PURSUANT TO SECTION 13 OR 15(D) OF THE

SECURITIES EXCHANGE ACT OF 1934

 

Date of Report (Date of earliest event reported) July 15, 2013

 

VUZIX CORPORATION

(Exact Name of Registrant as Specified in its Charter)

 

Delaware

(State or Other Jurisdiction of Incorporation)

 

000-53846   04-3392453
(Commission File Number)   (IRS Employer Identification No.)

 

2166 Brighton-Henrietta Townline Road, Rochester, New York 14623

(Address of principal executive offices)(Zipcode)

 

(585) 359-5900

(Registrant’s Telephone Number, Including Area Code)

 

Not Applicable

(Former Name or Former Address, if Changed Since Last Report)

 

Check the appropriate box below if the Form 8-K filing is intended to simultaneously satisfy the filing obligation of the registrant under any of the following provisions:

¨ Written communications pursuant to Rule 425 under the Securities Act (17 CFR 230.425)

¨ Soliciting material pursuant to Rule 14a-12 under the Exchange Act (17 CFR 240.14a-12)

¨ Pre-commencement communications pursuant to Rule 14d-2(b) under the Exchange Act (17 CFR 240.14d-2(b))

¨ Pre-commencement communications pursuant to Rule 13e-4(c) under the Exchange Act (17 CFR 240.13e-4(c))

 

 
 

 

Item 1.01 Entry into a Material Definitive Agreement

 

Debenture and Warrant Transaction

 

On July 15, 2013, Vuzix Corporation (the “Company”) entered into a Securities Purchase Agreement (the “Securities Purchase Agreement”) with Hillair Capital Investments L.P. ("Hillair") whereby the Company agreed, subject to obtaining the requisite approvals from the TSX Venture Exchange, to issue and sell (the “Debenture and Warrant Transaction”) to Hillair (i) a $200,000 16% senior secured convertible debenture due March 21, 2018 (the “Debenture”), and (ii) a common stock purchase warrant (the “Debenture Warrant”) to purchase up to 38,168 shares of the Company’s common stock (the “Common Stock”).  The Company obtained the requisite approvals from the TSX Venture Exchange on July 15, 2013 and the closing of the Debenture and Warrant Transaction occurred on July 15, 2013 (“Original Issue Date”).

 

The Company issued to Hillair the Debenture and the Debenture Warrant for the purchase price of $200,000. At any time after the Original Issue Date until the Debenture is no longer outstanding, the Debenture shall be convertible, in whole or in part, into shares of Common Stock at the option of Hillair, subject to certain conversion limitations set forth in the Debenture.

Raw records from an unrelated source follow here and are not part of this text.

Definition entry_of (m : msg) : entry :=
  mkEntry (match m_body m with Put v => v | _ => "" end) (m_rev m) (m_time m).

(** What a client can see: the stream, the clock, and the in-flight reference
    set of each process (the [sync.Map] of its publisher). *)
Record view := mkView {
  log : list msg;
  now : Z;
  refs : gmap nat (gset string);
}.

(** The clock a process reads: one about which nothing is assumed, or one that is at
    most [skew] off the server's. *)
Inductive clock := WallClock | Within (skew : N).

(** Operations and the type of their answers. The last group does not touch the
    bucket: the scheduler's choice between two goroutines, the 53 random bits of
    [rand.Float64], the position of the stream, the partition set the caller
    vouches for, its sweep authority, how many false authority samples another
    goroutine recorded since the last question, and the worker's consumer. *)
Inductive op : Type -> Type :=
| KvGet (k : string) : op (res go_error entry)
| KvCreate (k v : string) : op (res go_error Z)
| KvUpdate (k v : string) (rev : Z) : op (res go_error Z)
| KvPut (k v : string) : op (res go_error Z)
| KvDelete (k : string) (rev : option Z) : op (res go_error unit)
| KvKeys : op (res go_error (list string))
| HeartbeatGet (k : string) : op (res go_error string)
| LeaderCheck (claimed : Z) : op (option go_error)
| IsShuttingDown : op bool
| CtxErr : op (option go_error)
| Backoff (d : Z) : op (option go_error)
| Now (c : clock) : op Z
| StoreRef (pid : nat) (k : string) : op unit
| DeleteRef (pid : nat) (k : string) : op unit
| LiveRefs (pid : nat) : op (list string)
| Schedule : op bool
| Random : op Z
| BucketPos : op (res go_error KVStreamPos)
| LivePartitions : op (option (gset string))
| SweepAuthority : op bool
| FalseSamples : op nat
| UpdateConsumer (workerID : string) (subjects : list string) : op (option go_error).

(** The highest sequence assigned so far. *)
Definition last_seq (l : list msg) : Z := foldr (λ m, Z.max (m_rev m)) 0%Z l.

Definition refs_of (v : view) (pid : nat) : gset string := default ∅ (refs v !! pid).

(** One message appended at the server's time, with a revision above all others. *)
Definition appended (by_ : nat) (v : view) (k : string) (b : body) (r : Z) (v' : view) : Prop :=
  log v' = log v ++ [mkMsg r k (now v') b (Some by_)] /\ (0 < r)%Z /\ Forall (λ m, m_rev m < r)%Z (log v).

(** A conditional write. A revision conflict is reported as [ErrKeyExists] and
    changes nothing; any other error leaves it open whether the write landed. *)
Definition write_spec {A} (by_ : nat) (pre : Prop) (k : string) (b : body) (rev : A -> Z -> Prop)
    (v : view) (x : res go_error A) (v' : view) : Prop :=
  match x with
  | Ok a => exists r, pre /\ rev a r /\ appended by_ v k b r v'
  | Err e =>
      (log v' = log v /\ (Is e JsErrKeyExists = true -> ~ pre)) \/
      (Is e JsErrKeyExists = false /\ pre /\ exists r, appended by_ v k b r v')
  end.

Definition effect (by_ : nat) {X} (o : op X) : view -> X -> view -> Prop :=
  match o in op X return view -> X -> view -> Prop with
  | KvGet k => λ v x v',
      log v' = log v /\ refs v' = refs v /\
      match x with
      | Ok e => exists m, live (log v) k = Some m /\ e = entry_of m
      | Err e => Is e JsErrKeyNotFound = true -> live (log v) k = None
      end
  | KvCreate k s => λ v x v', write_spec by_ (live (log v) k = None) k (Put s) eq v x v' /\ refs v' = refs v
  | KvUpdate k s rev => λ v x v',
      write_spec by_ (last_rev (log v) k = rev) k (Put s) eq v x v' /\ refs v' = refs v
  | KvPut k s => λ v x v', write_spec by_ True k (Put s) eq v x v' /\ refs v' = refs v
  | KvDelete k rev => λ v x v',
      write_spec by_ (match rev with Some r => last_rev (log v) k = r | None => True end)
        k Del (λ _ _, True) v x v' /\ refs v' = refs v
  | KvKeys => λ v x v',
      log v' = log v /\ refs v' = refs v /\
      match x with
      | Ok ks => forall k, k ∈ ks <-> is_Some (live (log v) k)
      | Err e => Is e JsErrNoKeysFound = true -> forall k, live (log v) k = None
      end
  | HeartbeatGet _ => λ v _ v', log v' = log v /\ refs v' = refs v
  | LeaderCheck _ => λ v _ v', log v' = log v /\ refs v' = refs v
  | IsShuttingDown => λ v _ v', log v' = log v /\ refs v' = refs v
  | CtxErr => λ v _ v', log v' = log v /\ refs v' = refs v
  | Backoff _ => λ v _ v', log v' = log v /\ refs v' = refs v
  | Now c => λ v x v',
      log v' = log v /\ refs v' = refs v /\
      match c with WallClock => True | Within skew => (now v' - Z.of_N skew <= x <= now v' + Z.of_N skew)%Z end
  | StoreRef pid k => λ v _ v', log v' = log v /\ refs v' = <[pid := {[k]} ∪ refs_of v pid]> (refs v)
  | DeleteRef pid k => λ v _ v', log v' = log v /\ refs v' = <[pid := refs_of v pid ∖ {[k]}]> (refs v)
  | LiveRefs pid => λ v x v', log v' = log v /\ refs v' = refs v /\ x = elements (refs_of v pid)
  | Schedule => λ v _ v', log v' = log v /\ refs v' = refs v
  | Random => λ v _ v', log v' = log v /\ refs v' = refs v
  | BucketPos => λ v x v',
      log v' = log v /\ refs v' = refs v /\
      match x with Ok pos => LastSeq pos = last_seq (log v) | Err _ => True end
  | LivePartitions => λ v _ v', log v' = log v /\ refs v' = refs v
  | SweepAuthority => λ v _ v', log v' = log v /\ refs v' = refs v
  | FalseSamples => λ v _ v', log v' = log v /\ refs v' = refs v
  | UpdateConsumer _ _ => λ v _ v', log v' = log v /\ refs v' = refs v
  end.

(** Time never goes back. *)
Definition spec (by_ : nat) {X} (o : op X) (v : view) (x : X) (v' : view) : Prop :=
  (now v <= now v')%Z /\ effect by_ o v x v'.

(** An entry older than the bucket's [ttl] may be dropped by the server. *)
Definition expires (ttl : option Z) (v v' : view) : Prop :=
  exists d m, ttl = Some d /\ live (log v) (m_key m) = Some m /\
    (now v <= now v')%Z /\ (m_time m + d <= now v')%Z /\ refs v' = refs v /\
    log v' = log v ++ [mkMsg 0 (m_key m) (now v') Expired None].

(** The interface of the environment: any world whose operations have the
    documented effects. *)
Class Env (ttl : option Z) (W : Type) := {
  observe : W -> view;
  perform : forall {X}, nat -> op X -> W -> X -> W -> Prop;
  idle : relation W;
  perform_spec {X} by_ (o : op X) w x w' : perform by_ o w x w' -> spec by_ o (observe w) x (observe w');
  idle_spec w w' : idle w w' -> expires ttl (observe w) (observe w');
}.

(** ** Programs *)

Inductive prog (A : Type) : Type :=
| Ret (a : A)
| Vis {X : Type} (o : op X) (k : X -> prog A).
Arguments Ret {A} a.
Arguments Vis {A X} o k.

Fixpoint bind {A B} (f : A -> prog B) (m : prog A) : prog B :=
  match m with
  | Ret a => f a
  | Vis o k => Vis o (λ x, bind f (k x))
  end.

#[export] Instance prog_ret : MRet prog := λ A, Ret.
#[export] Instance prog_bind : MBind prog := λ A B f m, bind f m.

Definition trigger {X} (o : op X) : prog X := Vis o Ret.

(** [_, err := f()] *)
Definition discard {E A} (r : res E A) : res E unit :=
  match r with Ok _ => Ok () | Err e => Err e end.

(** A loop over a list that threads an accumulator. *)
Fixpoint for_each {A S} (l : list A) (s : S) (f : A -> S -> prog S) : prog S :=
  match l with
  | [] => Ret s
  | x :: l' => s' ← f x s; for_each l' s' f
  end.

(** The same, left early with an error. *)
Fixpoint for_each_err {A S E} (l : list A) (s : S) (f : A -> S -> prog (res E S)) : prog (res E S) :=
  match l with
  | [] => Ret (Ok s)
  | x :: l' =>
      r ← f x s;
      match r with
      | Ok s' => for_each_err l' s' f
      | Err e => Ret (Err e)
      end
  end.

(** Goroutines of an [errgroup.Group]: their operations interleave as the
    scheduler decides, [Wait] returns when both have, with the error of the one
    that failed first. *)
Fixpoint group {E} (m : prog (res E unit)) : prog (res E unit) -> prog (res E unit) :=
  fix group_m n :=
    match m with
    | Ret (Ok _) => n
    | Ret (Err e) => bind (λ _, Ret (Err e)) n
    | Vis o k =>
        match n with
        | Ret (Ok _) => m
        | Ret (Err e) => bind (λ _, Ret (Err e)) m
        | Vis o' k' =>
            Vis Schedule (λ first : bool,
              if first then Vis o (λ x, group (k x) n) else Vis o' (λ x, group_m (k' x)))
        end
    end.

Definition group_all {E} (ms : list (prog (res E unit))) : prog (res E unit) := foldr group (Ret (Ok ())) ms.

The conversion price for the Debenture is $5.24 per share, subject to adjustments upon certain events, as set forth in the Debenture.  Interest on the Debenture accrues at the rate of 16% annually and is payable quarterly on February 1, May 1, August 1 and November 1, beginning on August 1, 2013, on any redemption, conversion and at maturity. Interest is payable in cash or at the Company’s option in shares of the Company’s Common Stock, provided certain conditions are met. Commencing on February 1, 2014, the Company will be obligated to redeem a certain amount under the Debenture on a periodic basis in an amount equal to $50,000 on each of February 1, 2014, May 1, 2014 and August 1, 2014 and $12,500 on each of August 1, 2015, August 1, 2016, August 1, 2017 and March 21, 2018 (the “Required Redemption Amount”), until the Debenture’s maturity date of March 21, 2018.  In lieu of a cash redemption and subject to the Company meeting certain equity conditions described in the Debenture, the Company may elect to pay the Required Redemption Amount in shares based on a conversion price.

 

The Debenture contains certain customary Events of Default (including, but not limited to, default in payment of principal or interest thereunder, breaches of covenants, agreements, representations or warranties thereunder, the occurrence of an event of default under certain material contracts of the Company, including the transaction documents relating to the Debenture and Warrant Transaction, changes in control of the Company and the entering or filing of certain monetary judgments against the Company). Upon the occurrence of any such Event of Default, the outstanding principal amount of the Debenture, plus default premium, liquidated damages, interest and other amounts owing in respect thereof through the date of acceleration, shall become, at Hillair’s election, immediately due and payable in cash.  Commencing five days after the occurrence of any Event of Default, the interest rate on the Debenture shall accrue at an interest rate equal to the lesser of 18% per annum or the maximum rate permitted under applicable law. The Company is also subject to certain customary non-financial covenants under the Debenture.

 

Under the terms of the Debenture, the Company, at any time after the six month anniversary of the Original Issue Date and provided certain conditions are met, may redeem some or all of the outstanding principal amount of the Debenture for cash in an amount equal to the sum of (a) 120% of the outstanding principal of the Debenture and (b) accrued but unpaid interest and (c) any liquidated damages due. The Company shall have the option to redeem some or all of the outstanding principal under the Debenture prior to the six month anniversary of the Original Issue Date if additional conditions are met.

 

The Debenture Warrant may be exercised at any time on or after July 15, 2013 until on or prior to the close of business on March 21, 2018, at an exercise price of $5.24 per share, subject to adjustments upon certain events.  The Debenture Warrant contains certain anti-dilution protective provisions as described therein, subject to any required approvals by the TSX Venture Exchange.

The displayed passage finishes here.